## TASK REQUIREMENTS
When you reach the line containing "require mbind result_bind]." in the entries below, begin reproducing lines exactly, and stop once the line containing "#[local] Transparent parse_endpoint" is done.

===== DATA SUPPLIED =====

(* ===== verification/NegotiationSpec.v ===== *)
(** * What a transcript binds and what the replay window promises *)

From S2P Require Import Prelude Bytes Value Codec Flat Schema SchemaSpec Clock Hash Framing FramingSpec Negotiation.
Local Open Scope Z_scope.

#[local] Opaque decode encode validate_frame.

(** ** Domains *)

Lemma domain_inj label label' parts parts' b :
  Forall leaf parts → Forall leaf parts' →
  domain label parts = Ok b → domain label' parts' = Ok b →
  str label = str label' ∧ parts = parts'.
Proof.
  intros Hp Hp'. unfold domain. destruct (negb _); [done|]. intros H.
  destruct (negb _); [done|]. intros H'.
  destruct (leaves_list _ Hp) as [W N], (leaves_list _ Hp') as [W' N'].
  assert (∀ l p, wf_value (VList p) ∧ norm (VList p) = VList p →
    wf_value (VList [VStr (str "PAR"); VInt 1; VStr (str l); VList p]) ∧
    norm (VList [VStr (str "PAR"); VInt 1; VStr (str l); VList p]) =
    VList [VStr (str "PAR"); VInt 1; VStr (str l); VList p]) as Hwrap.
  { intros l p [Wp Np]. split; [apply wf_value_list; by repeat constructor|].
    cbn in Np |- *. by rewrite Np. }
  destruct (Hwrap label parts) as [? ?]; [done|].
  destruct (Hwrap label' parts') as [? ?]; [done|].
  assert (VList [VStr (str "PAR"); VInt 1; VStr (str label); VList parts] =
          VList [VStr (str "PAR"); VInt 1; VStr (str label'); VList parts']) as E
    by (eapply encode_inj; eauto).
  by injection E as -> ->.
Qed.
(** Selection takes granted routes only: it succeeds exactly when egress is allowed, the
    candidates fit their budgets and each has a grant, and then gives the grants of the
    candidates once each, in the candidates' order. *)
Theorem selection_granted cs p :
  (is_ok (select_candidates cs p) = true ↔
     po_allow_egress p = true ∧ len cs <= max_candidates (po_budgets p) ∧
     fold_right Z.add 0 ((λ c, len (ca_endpoint c) + len (ca_peer c) + len (ca_source c)) <$> cs)
       <= max_candidate_bytes (po_budgets p) ∧
     ∀ c, c ∈ cs → candidate_key c ∈ grant_key <$> po_grants p) ∧
  ∀ gs, select_candidates cs p = Ok gs →
    (∀ g, g ∈ gs → g ∈ po_grants p) ∧ NoDup (grant_key <$> gs) ∧
    (∀ k, k ∈ grant_key <$> gs ↔ k ∈ candidate_key <$> cs) ∧
    sublist (grant_key <$> gs) (candidate_key <$> cs).
Proof.
  assert (∀ st, iter (select_one (po_grants p)) cs (∅, []) = Ok st → selected (po_grants p) cs st) as Hsel.
  { intros st E. apply (select_all_Ok _ _ []) in E; [done|]. split_and!; cbn; [set_solver|set_solver|constructor|set_solver|constructor]. }
  unfold select_candidates. split.
  - split.
    + intros Hok. destruct (po_allow_egress p); [|done]. cbn [cneed require mbind result_bind] in Hok.
      unfold bounded_tuple in Hok. destruct (len cs <=? _) eqn:Hn; [|done]. cbn in Hok.
      destruct (_ <=? max_candidate_bytes _) eqn:Hb; [|done]. cbn in Hok.
      destruct (iter _ _ _) as [st|] eqn:Es; [|done]. specialize (Hsel _ eq_refl) as (H1 & H2 & _ & H4 & _).
      split_and!; [done|by apply Z.leb_le..|]. intros c Hc.
      assert (candidate_key c ∈ grant_key <$> st.2) as Hk by by apply H2, H1, list_elem_of_fmap_2.
      apply list_elem_of_fmap in Hk as (g & -> & Hg). by apply list_elem_of_fmap_2, H4.
    + intros (He & Hn & Hb & Hall). rewrite He. cbn [cneed require mbind result_bind].
      unfold bounded_tuple. apply Z.leb_le in Hn as ->. cbn. apply Z.leb_le in Hb as ->. cbn.
      destruct (iter _ _ _) as [st|x] eqn:Es; [done|].
      apply iter_Err in Es as (c & st & Hc & Es). unfold select_one in Es.
      apply bind_Err in Es as [Es|(g & _ & Es)]; [|by case_bool_decide].
      destruct (find_grant _ _) eqn:Ef; [done|]. by apply find_grant_None in Ef as []; apply Hall.
  - intros gs (seen & H1 & H2 & H3 & H4 & H5)%selection_sound.
    split_and!; [done|done| |done]. intros k. by rewrite <-H2, H1.
Qed.

(** ** A grant, and an answer mixing a public and a mapped private address *)

#[local] Transparent parse_endpoint dns_name ip_address ip_network.

Definition sample_endpoint : pystr := str "quic://node.example.org:4433".
Definition sample_grant : route_grant :=
  RouteGrant sample_endpoint (str "peer-1") (str "manual") [str "0.0.0.0/0"; str "2000::/3"] false
    (Some (str "resolver")) [].
Definition sample_budgets : budgets := Budgets 16 8192 8 32 4 4 2 4.
Definition sample_policy : policy :=
  Policy [sample_grant] true false false sample_budgets (Some (5 # 1)%Q) (Some (1 # 4)%Q).
Definition sample_resolution : resolution :=
  Resolution (str "node.example.org") (str "resolver") [str "1.1.1.1"; str "2606:4700::1111"; str "::ffff:1.1.1.1"] [].
Definition sample_targets : list dial_target :=
  (λ a, DialTarget (str "quic") a 4433 (Some (str "node.example.org")) (str "peer-1") (str "manual") 7)
    <$> [str "1.1.1.1"; str "2606:4700::1111"].

Example mapped_private_denied :
  authorize_addresses sample_grant
    (Some (Resolution (str "node.example.org") (str "resolver") [str "1.1.1.1"; str "::ffff:10.0.0.1"] []))
    sample_policy 7 = Err (ConnectivityError "LOCAL_ADDRESS_DENIED").
Proof. vm_compute. done. Qed.

Lemma targets_permitted_witness :
  sample_targets ≠ [] ∧ NoDup (dt_ip <$> sample_targets) ∧
  (∀ t, t ∈ sample_targets → dt_peer t = rg_peer sample_grant ∧ dt_generation t = 7 ∧
     ∃ a, dt_ip t = ip_str a ∧ permitted sample_grant a) ∧
  (∀ r, Some sample_resolution = Some r → len sample_targets <= max_addresses (po_budgets sample_policy) ∧
     ∀ s, s ∈ re_addresses r → ∃ a, numeric_ip s = Ok a ∧ permitted sample_grant a ∧ ip_str a ∈ dt_ip <$> sample_targets).
Proof.
  exact (targets_permitted sample_grant (Some sample_resolution) sample_policy 7 sample_targets eq_refl).
Defined.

=====

## WRITTEN SOLUTION
    + intros (He & Hn & Hb & Hall). rewrite He. cbn [cneed require mbind result_bind].
      unfold bounded_tuple. apply Z.leb_le in Hn as ->. cbn. apply Z.leb_le in Hb as ->. cbn.
      destruct (iter _ _ _) as [st|x] eqn:Es; [done|].
      apply iter_Err in Es as (c & st & Hc & Es). unfold select_one in Es.
      apply bind_Err in Es as [Es|(g & _ & Es)]; [|by case_bool_decide].
      destruct (find_grant _ _) eqn:Ef; [done|]. by apply find_grant_None in Ef as []; apply Hall.
  - intros gs (seen & H1 & H2 & H3 & H4 & H5)%selection_sound.
    split_and!; [done|done| |done]. intros k. by rewrite <-H2, H1.
Qed.

(** ** A grant, and an answer mixing a public and a mapped private address *)

#[local] Transparent parse_endpoint dns_name ip_address ip_network.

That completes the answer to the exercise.